(Saved entries)
-- Opening Marker --

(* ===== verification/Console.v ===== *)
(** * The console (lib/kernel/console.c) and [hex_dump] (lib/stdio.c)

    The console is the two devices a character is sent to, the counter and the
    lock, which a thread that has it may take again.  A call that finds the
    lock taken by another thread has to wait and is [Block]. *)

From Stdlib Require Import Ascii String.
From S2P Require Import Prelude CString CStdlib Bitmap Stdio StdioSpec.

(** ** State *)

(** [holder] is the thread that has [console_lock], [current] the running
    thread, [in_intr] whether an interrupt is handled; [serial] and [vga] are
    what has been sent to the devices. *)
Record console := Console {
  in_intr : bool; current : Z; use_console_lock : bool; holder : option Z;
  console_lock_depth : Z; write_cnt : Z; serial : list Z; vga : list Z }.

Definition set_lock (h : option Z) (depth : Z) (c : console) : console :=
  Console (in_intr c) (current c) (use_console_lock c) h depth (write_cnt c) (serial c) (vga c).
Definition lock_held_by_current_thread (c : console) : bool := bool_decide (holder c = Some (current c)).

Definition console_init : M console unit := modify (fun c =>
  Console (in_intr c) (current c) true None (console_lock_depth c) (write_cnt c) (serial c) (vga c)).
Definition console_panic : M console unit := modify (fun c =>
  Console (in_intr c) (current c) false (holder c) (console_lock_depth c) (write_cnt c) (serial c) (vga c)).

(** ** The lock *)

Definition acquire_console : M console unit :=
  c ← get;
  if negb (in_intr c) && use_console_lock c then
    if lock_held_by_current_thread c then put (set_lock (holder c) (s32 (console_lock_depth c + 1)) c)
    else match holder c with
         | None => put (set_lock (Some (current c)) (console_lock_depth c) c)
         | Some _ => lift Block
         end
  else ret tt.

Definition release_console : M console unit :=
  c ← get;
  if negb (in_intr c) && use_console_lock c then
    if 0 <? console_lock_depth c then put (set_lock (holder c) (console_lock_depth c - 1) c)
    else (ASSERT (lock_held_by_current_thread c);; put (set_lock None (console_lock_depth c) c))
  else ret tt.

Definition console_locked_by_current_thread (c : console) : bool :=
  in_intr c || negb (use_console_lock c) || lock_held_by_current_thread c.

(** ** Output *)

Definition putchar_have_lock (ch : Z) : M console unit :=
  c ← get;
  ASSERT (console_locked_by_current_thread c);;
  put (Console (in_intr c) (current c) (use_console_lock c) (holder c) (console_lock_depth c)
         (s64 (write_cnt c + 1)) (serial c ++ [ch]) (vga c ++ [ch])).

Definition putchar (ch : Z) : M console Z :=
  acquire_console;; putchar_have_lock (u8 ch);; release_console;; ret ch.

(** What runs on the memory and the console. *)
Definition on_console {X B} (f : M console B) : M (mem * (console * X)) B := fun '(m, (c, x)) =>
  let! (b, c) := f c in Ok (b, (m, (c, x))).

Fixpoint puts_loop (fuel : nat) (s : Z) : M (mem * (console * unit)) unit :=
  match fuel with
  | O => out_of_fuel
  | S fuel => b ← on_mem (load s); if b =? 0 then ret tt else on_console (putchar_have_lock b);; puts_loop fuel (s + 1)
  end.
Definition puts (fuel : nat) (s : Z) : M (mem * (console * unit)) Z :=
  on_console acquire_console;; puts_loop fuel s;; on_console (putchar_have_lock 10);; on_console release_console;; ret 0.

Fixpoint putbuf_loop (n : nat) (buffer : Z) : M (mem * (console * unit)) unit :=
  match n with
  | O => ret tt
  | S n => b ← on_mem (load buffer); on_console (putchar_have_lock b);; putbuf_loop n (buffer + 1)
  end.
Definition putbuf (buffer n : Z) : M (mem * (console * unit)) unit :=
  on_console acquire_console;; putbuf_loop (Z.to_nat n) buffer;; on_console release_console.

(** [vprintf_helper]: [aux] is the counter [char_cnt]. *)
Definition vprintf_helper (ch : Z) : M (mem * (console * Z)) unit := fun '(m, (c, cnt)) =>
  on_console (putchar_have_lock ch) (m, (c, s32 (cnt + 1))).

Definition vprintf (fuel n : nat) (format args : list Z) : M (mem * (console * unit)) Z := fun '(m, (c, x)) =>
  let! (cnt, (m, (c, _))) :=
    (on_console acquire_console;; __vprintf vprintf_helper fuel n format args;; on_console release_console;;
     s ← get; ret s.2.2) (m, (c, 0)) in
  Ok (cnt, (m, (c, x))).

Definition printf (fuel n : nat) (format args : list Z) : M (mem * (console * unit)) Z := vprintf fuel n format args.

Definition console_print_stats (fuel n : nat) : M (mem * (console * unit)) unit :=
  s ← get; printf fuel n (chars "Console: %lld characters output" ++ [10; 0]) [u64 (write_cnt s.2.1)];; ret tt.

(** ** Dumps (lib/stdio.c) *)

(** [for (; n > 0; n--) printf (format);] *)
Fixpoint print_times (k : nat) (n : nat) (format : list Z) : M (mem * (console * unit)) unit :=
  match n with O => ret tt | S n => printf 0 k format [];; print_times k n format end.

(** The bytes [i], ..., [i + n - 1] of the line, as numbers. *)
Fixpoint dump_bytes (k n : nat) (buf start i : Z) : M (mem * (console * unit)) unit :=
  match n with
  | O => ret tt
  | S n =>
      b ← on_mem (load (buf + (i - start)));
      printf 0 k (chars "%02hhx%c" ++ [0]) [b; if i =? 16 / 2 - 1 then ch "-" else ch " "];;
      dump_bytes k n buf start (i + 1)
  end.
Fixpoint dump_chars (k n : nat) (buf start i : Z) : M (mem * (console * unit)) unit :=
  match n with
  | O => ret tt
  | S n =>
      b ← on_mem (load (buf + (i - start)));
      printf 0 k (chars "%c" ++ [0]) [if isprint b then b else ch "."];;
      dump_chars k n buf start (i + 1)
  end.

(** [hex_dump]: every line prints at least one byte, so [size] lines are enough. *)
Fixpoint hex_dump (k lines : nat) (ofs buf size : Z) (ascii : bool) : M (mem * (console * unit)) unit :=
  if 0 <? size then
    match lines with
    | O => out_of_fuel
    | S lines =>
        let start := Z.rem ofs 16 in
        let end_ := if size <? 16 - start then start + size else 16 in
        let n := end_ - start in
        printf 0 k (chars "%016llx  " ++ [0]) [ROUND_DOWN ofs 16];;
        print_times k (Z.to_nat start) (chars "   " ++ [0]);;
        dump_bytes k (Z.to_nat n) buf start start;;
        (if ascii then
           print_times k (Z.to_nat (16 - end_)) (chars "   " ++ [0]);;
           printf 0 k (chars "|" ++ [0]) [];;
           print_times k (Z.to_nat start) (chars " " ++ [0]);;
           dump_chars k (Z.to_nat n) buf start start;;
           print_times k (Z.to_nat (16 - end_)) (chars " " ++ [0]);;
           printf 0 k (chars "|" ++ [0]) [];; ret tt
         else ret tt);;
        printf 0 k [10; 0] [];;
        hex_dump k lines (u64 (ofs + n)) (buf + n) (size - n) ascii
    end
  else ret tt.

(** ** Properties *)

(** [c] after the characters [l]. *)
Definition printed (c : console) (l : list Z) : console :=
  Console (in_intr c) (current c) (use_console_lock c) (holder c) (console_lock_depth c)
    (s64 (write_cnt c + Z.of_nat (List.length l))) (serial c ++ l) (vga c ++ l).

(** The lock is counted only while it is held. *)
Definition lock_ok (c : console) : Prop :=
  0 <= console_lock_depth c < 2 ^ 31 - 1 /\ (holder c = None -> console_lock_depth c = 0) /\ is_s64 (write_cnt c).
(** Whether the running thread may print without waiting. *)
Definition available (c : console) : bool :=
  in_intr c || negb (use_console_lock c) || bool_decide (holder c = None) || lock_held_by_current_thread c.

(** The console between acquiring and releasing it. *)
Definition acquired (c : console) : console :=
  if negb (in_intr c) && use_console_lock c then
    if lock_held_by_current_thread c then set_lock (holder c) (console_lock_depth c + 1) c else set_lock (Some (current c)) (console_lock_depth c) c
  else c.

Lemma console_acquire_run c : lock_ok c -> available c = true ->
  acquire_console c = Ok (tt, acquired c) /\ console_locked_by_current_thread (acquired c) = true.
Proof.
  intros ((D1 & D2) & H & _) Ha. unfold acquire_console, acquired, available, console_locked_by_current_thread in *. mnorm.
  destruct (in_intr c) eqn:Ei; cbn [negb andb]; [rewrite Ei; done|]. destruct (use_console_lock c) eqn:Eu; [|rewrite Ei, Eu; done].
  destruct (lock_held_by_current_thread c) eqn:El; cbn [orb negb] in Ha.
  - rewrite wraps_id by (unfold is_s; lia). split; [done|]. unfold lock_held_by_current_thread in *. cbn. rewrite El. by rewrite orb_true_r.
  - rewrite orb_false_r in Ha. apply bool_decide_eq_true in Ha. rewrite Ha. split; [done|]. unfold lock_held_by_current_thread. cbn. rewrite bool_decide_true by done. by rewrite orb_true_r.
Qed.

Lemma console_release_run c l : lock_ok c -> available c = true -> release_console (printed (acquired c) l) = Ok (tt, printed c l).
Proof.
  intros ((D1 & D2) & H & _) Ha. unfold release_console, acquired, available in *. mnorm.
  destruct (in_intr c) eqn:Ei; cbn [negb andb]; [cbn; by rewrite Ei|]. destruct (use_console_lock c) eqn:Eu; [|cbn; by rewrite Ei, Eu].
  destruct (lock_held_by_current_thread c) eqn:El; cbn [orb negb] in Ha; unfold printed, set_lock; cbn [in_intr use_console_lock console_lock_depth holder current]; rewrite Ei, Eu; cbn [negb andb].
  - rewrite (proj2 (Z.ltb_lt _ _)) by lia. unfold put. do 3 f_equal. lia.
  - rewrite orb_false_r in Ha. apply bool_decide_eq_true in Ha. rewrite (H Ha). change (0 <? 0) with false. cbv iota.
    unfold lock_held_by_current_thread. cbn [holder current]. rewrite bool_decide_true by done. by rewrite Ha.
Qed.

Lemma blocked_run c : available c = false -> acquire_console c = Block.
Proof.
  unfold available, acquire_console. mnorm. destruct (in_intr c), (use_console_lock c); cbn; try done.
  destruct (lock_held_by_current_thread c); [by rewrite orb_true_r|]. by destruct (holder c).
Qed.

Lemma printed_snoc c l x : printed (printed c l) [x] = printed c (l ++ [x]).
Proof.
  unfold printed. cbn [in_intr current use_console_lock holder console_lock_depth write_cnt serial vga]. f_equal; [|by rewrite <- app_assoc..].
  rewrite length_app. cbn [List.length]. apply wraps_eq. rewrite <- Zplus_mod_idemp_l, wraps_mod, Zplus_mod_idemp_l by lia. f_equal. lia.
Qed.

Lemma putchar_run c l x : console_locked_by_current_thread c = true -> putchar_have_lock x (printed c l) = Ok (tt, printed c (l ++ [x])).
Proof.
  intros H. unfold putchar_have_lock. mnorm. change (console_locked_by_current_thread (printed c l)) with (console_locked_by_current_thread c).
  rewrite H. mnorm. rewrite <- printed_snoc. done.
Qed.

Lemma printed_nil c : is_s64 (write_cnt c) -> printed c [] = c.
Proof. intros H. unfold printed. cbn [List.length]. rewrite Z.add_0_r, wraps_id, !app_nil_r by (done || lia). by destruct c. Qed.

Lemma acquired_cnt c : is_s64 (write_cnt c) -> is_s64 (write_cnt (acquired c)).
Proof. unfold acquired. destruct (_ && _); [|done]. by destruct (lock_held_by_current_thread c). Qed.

-- Closing Marker --

• What is being asked:
With the line holding "Definition console_locked_by_current_thread (c" as the first and the line holding "ASSERT (console_locked_by_current_thread c);;" as the last, set down that range of the entries above exactly, and nothing else.

• Answer box:
Definition console_locked_by_current_thread (c : console) : bool :=
  in_intr c || negb (use_console_lock c) || lock_held_by_current_thread c.

(** ** Output *)

Definition putchar_have_lock (ch : Z) : M console unit :=
  c ← get;
  ASSERT (console_locked_by_current_thread c);;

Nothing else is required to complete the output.